The most obvious move in the NFL this offseason was the Ravens signing a new wide receiver (or three). It was less obvious why the team decided to commit so much money to former Redskins receiver Ryan Grant.

Grant has long been beloved by his coaches and teammates, but the results have never been there on game day. He has some potential to improve if given a larger role in a team's offense, which he likely would have had in Baltimore, but it never made much sense to offer him a 4-year contract worth nearly 30 million, with $14.5 million guaranteed.

Thankfully for fans who were uninspired by the reported agreement, Grant was unable to pass his physical and will not be joining the team.


At a press conference Friday morning, GM Ozzie Newsome called the void a "medical decision" that Newsome had no control over. 

NFL insider Ian Rapoport reported that Grant is recovering from a Grade 2 sprained ankle that would need two months rest.

You have to feel for Grant, who by all accounts has worked his tail off for many years just waiting for his chance. It's never easy missing out on nearly $15 million dollars guaranteed, but Grant should be able to find work with another team.
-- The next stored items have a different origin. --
(* ===== verification/ApiProps.v ===== *)
(** Requests and answers: the threads that use connections and the thread of the
    stack as a transition system, and that every wait of a client gets the one
    answer to its own message.  A connection that is reset while nobody waits is
    the exception. *)

From Stdlib Require Import ZArith Lia.
From stdpp Require Import base tactics relations numbers gmap option list.
From S2P Require Import Prelude Udp Tcp Sockets ApiMsg.

Local Open Scope Z_scope.

(** * The transition system *)

(** The calls of [api_lib.c] that post a message: [CallRecv] and [CallWrite] are
    the posting in [netconn_recv] and in a round of [netconn_write], whose other
    parts are in the file Sockets. *)
Inductive call :=
  | CallBind (addr : option Z) (port : Z)
  | CallConnect (addr : option Z) (port : Z)
  | CallListen
  | CallSend (p : dgram)
  | CallRecv (len : Z)
  | CallWrite (data : list Z)
  | CallClose
  | CallDelete.

(** What the client of a connection is doing, if it is in a call. *)
Inductive phase := Waits | WaitsConnect | WaitsClose | WaitsDelete | WaitsSem | Drains.

#[global] Instance phase_eq_dec : EqDecision phase.
Proof. solve_decision. Defined.

(** Whether it waits for an answer. *)
Definition waiting (f : option phase) : bool :=
  match f with Some (Waits | WaitsConnect | WaitsClose | WaitsDelete) => true | _ => false end.

Definition call_phase (k : call) : phase :=
  match k with CallConnect _ _ => WaitsConnect | CallClose => WaitsClose | CallDelete => WaitsDelete | _ => Waits end.

(** The phase of a client whose message is not answered yet; no client posts the
    first two. *)
Definition request_phase (r : api_request) : option phase :=
  match r with
  | API_MSG_NEWCONN | API_MSG_ACCEPT => None
  | API_MSG_CONNECT _ _ => Some WaitsConnect
  | API_MSG_CLOSE => Some WaitsClose
  | API_MSG_DELCONN => Some WaitsDelete
  | _ => Some Waits
  end.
The timing of this news, coming so soon after former Raider Michael Crabtree became available, seemed fishy to some.

At Friday's press conference, Newsome also said the team would have still pursued Crabtree if they signed Grant. 

It's probably not fair to suggest that an NFL franchise would actually so publicly back out of a deal just because another option came along, as any team with that reputation would struggle to attract future free agents. That said, it could end up working out splendidly for the team.

Besides, if all else is equal, shouldn't a team located in Baltimore be going after a guy named CRABtree?